Upset The Rhythm Presents |
DAVID NANCE, Omaha veteran of warble and hiss, returns with ‘Negative Boogie’ (Ba Da Bing Records), his new concoction of chug, throb and greasy swagger. For ‘Boogie’, Nance trades in his beaten up Tascam 488 for the bullet-proof, glass walls of A.R.C. Studios. Where else can you brew the negative boogie? It’s a bit like Canned Heat but with Pere Ubu’s queasy rhythms and someone playing five finger fillet with Swell Maps. Ensconced in his ivory tower and soundproof rooms, Nance reached for unlikely weapons to tear down his own lofty experiment. He had his pick of rare guitars, cowbells, steel drums, vintage amps, Crazy Horse microphones, mellotron, and the restless but indefatigable rhythm section of Kevin Donahue and Tom May. They started at sunrise and recorded 15 songs by midnight. Maybe it’s his Midwestern work ethic, maybe he’s a sonic cheapskate. Maybe it’s just the sound of negative boogie. These songs stab and flow into one other like a perfectly orchestrated classic. They’re drenched with Nance’s most biting and comic lyrics to date, peaking on “D.L.A.T.U.M.F. Blues”. And ripping through the entire thing is the cracked power he yanks out of the guitar, a veritable The Good, The Bad and the Ugly of riffage. This is a departure for Nance. It’s bigger and grander but it’s far from easy music. It’s his Plastic Ono Band, his For Your Pleasure, his fever dream of Rocket from the Tombs. Shredders sit with jangling rockers, manic energy spills into depressive torpor, providing the ultimate record experience: one of power, nuance and emotion.
NEGATIVE SPACE play mysterious gay hardcore. Negative Space released their debut album ‘Gestalt’ through new London-based queer label Always Restrictions and Drunken Sailor late last year. The record focuses almost exclusively on the miasma of larger inner-city living and the effects of gender dysphoria on the self, ‘Gestalt’ pushes an overbearing aural disquiet that expands on the band’s established tense minimalism while upping the ire, recalling post-punk forefathers like Wire or a peppier Gang of Four while simultaneously feeling wonderfully, urgently now.

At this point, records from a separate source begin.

(** * Siconos documentation tools: [docs/gendoctools/common.py]

    A shallow embedding of the helper functions of [common.py] and of the
    Python string primitives they call, followed by the properties of the
    documentation-generation helpers that the repository's specification
    states.

    Conventions of the embedding.
    - A Python [str] is a list of characters; a character is a code point
      below U+0100 ([ascii]: ASCII and Latin-1), classified as Python
      classifies this range ([str.isspace], [str.isupper], [str.lower]).
      Every statement below is about strings of such characters.
    - A file store maps a path to the text the file stores; reading in
      text mode applies the universal-newlines translation, writing
      stores the text as it is (the line separator is the newline).
    - Python exceptions are values of [exn]; a function that may raise
      returns a [result].
    - A dictionary whose order is irrelevant is a [gmap]; the unpickled
      formula dictionaries, which are iterated, are association lists.
    - A directory is the list of the names of its entries. *)

From Stdlib Require Import Ascii ZArith Lia.
From stdpp Require Import base list strings gmap pretty.

Local Open Scope Z_scope.

(** ** Python strings *)

Abbreviation str := (list ascii).

(** String literals of the source. *)
Definition py (s : string) : str := String.list_ascii_of_string s.

Definition code (c : ascii) : N := N_of_ascii c.

Definition between (lo hi : N) (c : ascii) : bool :=
  ((lo <=? code c) && (code c <=? hi))%N.

(** [str.isspace] of one character: TAB..CR, FS..US, SPACE, NEL, NBSP. *)
Definition isspace (c : ascii) : bool :=
  between 9 13 c || between 28 32 c || (code c =? 133)%N || (code c =? 160)%N.

(** [str.isupper] of one character below U+0100: A..Z and the Latin-1
    capitals. *)
Definition isupper (c : ascii) : bool :=
  between 65 90 c || between 192 214 c || between 216 222 c.

(** [str.lower] of one character below U+0100. *)
Definition lower (c : ascii) : ascii :=
  if isupper c then ascii_of_N (code c + 32) else c.

(** [s.startswith(p)] *)
Fixpoint startswith (p s : str) : bool :=
  match p, s with
  | [], _ => true
  | _ :: _, [] => false
  | a :: p', b :: s' => Ascii.eqb a b && startswith p' s'
  end.

(** [sep.join(parts)] *)
Fixpoint join (sep : str) (parts : list str) : str :=
  match parts with
  | [] => []
  | [x] => x
  | x :: rest => x ++ sep ++ join sep rest
  end.

(** [s.lstrip()], [s.rstrip()], [s.strip()] *)
Fixpoint lstrip (s : str) : str :=
  match s with
  | c :: s' => if isspace c then lstrip s' else s
  | [] => []
  end.

Definition rstrip (s : str) : str := reverse (lstrip (reverse s)).

Definition strip (s : str) : str := rstrip (lstrip s).

(** The scan of [s.replace(old, new)] for a non-empty [old]: left to
    right, an occurrence found is replaced and its characters skipped
    ([skip] counts those still to skip). *)
Fixpoint replace_from (old new : str) (skip : nat) (s : str) : str :=
  match s with
  | [] => []
  | c :: s' =>
      match skip with
      | S k => replace_from old new k s'
      | O => if startswith old s
             then new ++ replace_from old new (length old - 1) s'
             else c :: replace_from old new 0 s'
      end
  end.

(** [s.replace(old, new)]; an empty [old] matches before every character
    and at the end. *)
Definition replace (old new s : str) : str :=
  match old with
  | [] => new ++ flat_map (fun c => c :: new) s
  | _ :: _ => replace_from old new 0 s
  end.

(** [s.count(sub)]: the number of non-overlapping occurrences. *)
Fixpoint count_from (sub : str) (skip : nat) (s : str) : Z :=
  match s with
  | [] => 0
  | c :: s' =>
      match skip with
      | S k => count_from sub k s'
      | O => if startswith sub s
             then 1 + count_from sub (length sub - 1) s'
             else count_from sub 0 s'
      end
  end.

Definition count (sub s : str) : Z :=
  match sub with
  | [] => Z.of_nat (length s) + 1
  | _ :: _ => count_from sub 0 s
  end.

(** [s.split(sep)] for a non-empty [sep] (Python raises ValueError for an
    empty one, see [split]). *)
Fixpoint split_from (sep : str) (skip : nat) (s : str) : list str :=
  match s with
  | [] => [[]]
  | c :: s' =>
      match skip with
      | S k => split_from sep k s'
      | O => if startswith sep s
             then [] :: split_from sep (length sep - 1) s'
             else match split_from sep 0 s' with
                  | piece :: rest => (c :: piece) :: rest
                  | [] => [[c]]
                  end
      end
  end.

(** Index normalisation of slices and of the [start] argument of [find]:
    a negative index counts from the end, and the result is clamped to
    [0, len]. *)
Definition clamp_index (len i : Z) : Z :=
  if i <? 0 then Z.max 0 (i + len) else Z.min i len.

(** [s[i:j]] *)
Definition slice (s : str) (i j : Z) : str :=
  let n := Z.of_nat (length s) in
  let a := clamp_index n i in
  let b := clamp_index n j in
  take (Z.to_nat (b - a)) (drop (Z.to_nat a) s).

(** [s[i:]] *)
Definition slice_from (s : str) (i : Z) : str :=
  drop (Z.to_nat (clamp_index (Z.of_nat (length s)) i)) s.

(** The search of [s.find(sub, start)]: [s] is the part of the string
    that begins at index [i]. *)
Fixpoint find_at (sub s : str) (i : nat) : Z :=
  if startswith sub s then Z.of_nat i
  else match s with
       | [] => -1
       | _ :: s' => find_at sub s' (S i)
       end.

(** [s.find(sub, start)] *)
Definition find (sub s : str) (start : Z) : Z :=
  let n := Z.of_nat (length s) in
  let a := if start <? 0 then Z.max 0 (start + n) else start in
  if n <? a then -1 else find_at sub (drop (Z.to_nat a) s) (Z.to_nat a).

(** The search of [s.rfind(sub)]: the highest index of an occurrence. *)
Fixpoint rfind_at (sub s : str) (i : nat) : Z :=
  match s with
  | [] => if startswith sub [] then Z.of_nat i else -1
  | _ :: s' =>
      let r := rfind_at sub s' (S i) in
      if 0 <=? r then r
      else if startswith sub s then Z.of_nat i else -1
  end.

(** [s.rfind(sub)] *)
Definition rfind (sub s : str) : Z := rfind_at sub s 0.

(** [s.split()]: the maximal runs of non-space characters. *)
Fixpoint split_ws_go (cur : option str) (s : str) : list str :=
  match s with
  | [] => option_list (reverse <$> cur)
  | c :: s' =>
      if isspace c
      then option_list (reverse <$> cur) ++ split_ws_go None s'
      else split_ws_go (Some (c :: default [] cur)) s'
  end.

Definition split_ws (s : str) : list str := split_ws_go None s.

(** What a file opened in text mode gives to read: the stored text with
    every CR LF and every other CR turned into a newline (universal
    newlines). *)
Fixpoint universal_newlines (s : str) : str :=
  match s with
  | [] => []
  | c :: s' =>
      if Ascii.eqb c "013" then
        "010"%char ::
          match s' with
          | c' :: s'' =>
              if Ascii.eqb c' "010" then universal_newlines s''
              else universal_newlines s'
          | [] => []
          end
      else c :: universal_newlines s'
  end.

(** [f.readlines()] on the text [s] that the file gives to read: the lines,
    each with its terminating newline (the last one may lack it). *)
Fixpoint readlines_go (cur : str) (s : str) : list str :=
  match s with
  | [] => match cur with [] => [] | _ => [reverse cur] end
  | c :: s' =>
      if Ascii.eqb c "010"
      then reverse (c :: cur) :: readlines_go [] s'
      else readlines_go (c :: cur) s'
  end.

Definition readlines (s : str) : list str := readlines_go [] s.

(** ** Exceptions *)

Inductive exn : Set :=
  | KeyError
  | IndexError
  | UnboundLocalError
  | AssertionError
  | ValueError
  | FileNotFoundError.

Inductive result (A : Type) : Type :=
  | Ok (a : A)
  | Raise (e : exn).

MIDNIGHT MINES are a self-styled ‘spontaneous music ensemble’ eschewing formal song-writing for laying down improvised bursts of music during their recording sessions. The resulting live jams are subsequently chopped, screwed and assembled into tracks, filtered through their love of obscure 60s garage no-hopers, outsider folk, The Fall, fried dub, early industrial and other esoteric concerns. Baron Saturday and Private Sorrow swap instruments and splice together tracks built out of old drum machines, feedback, 2-note riffs, atonal harmonies, transistor organs and repetitive mantras. Check out their recent LP on Mystery Plane and the duo’s ‘We Are The Primitives of a New Era’ cassette.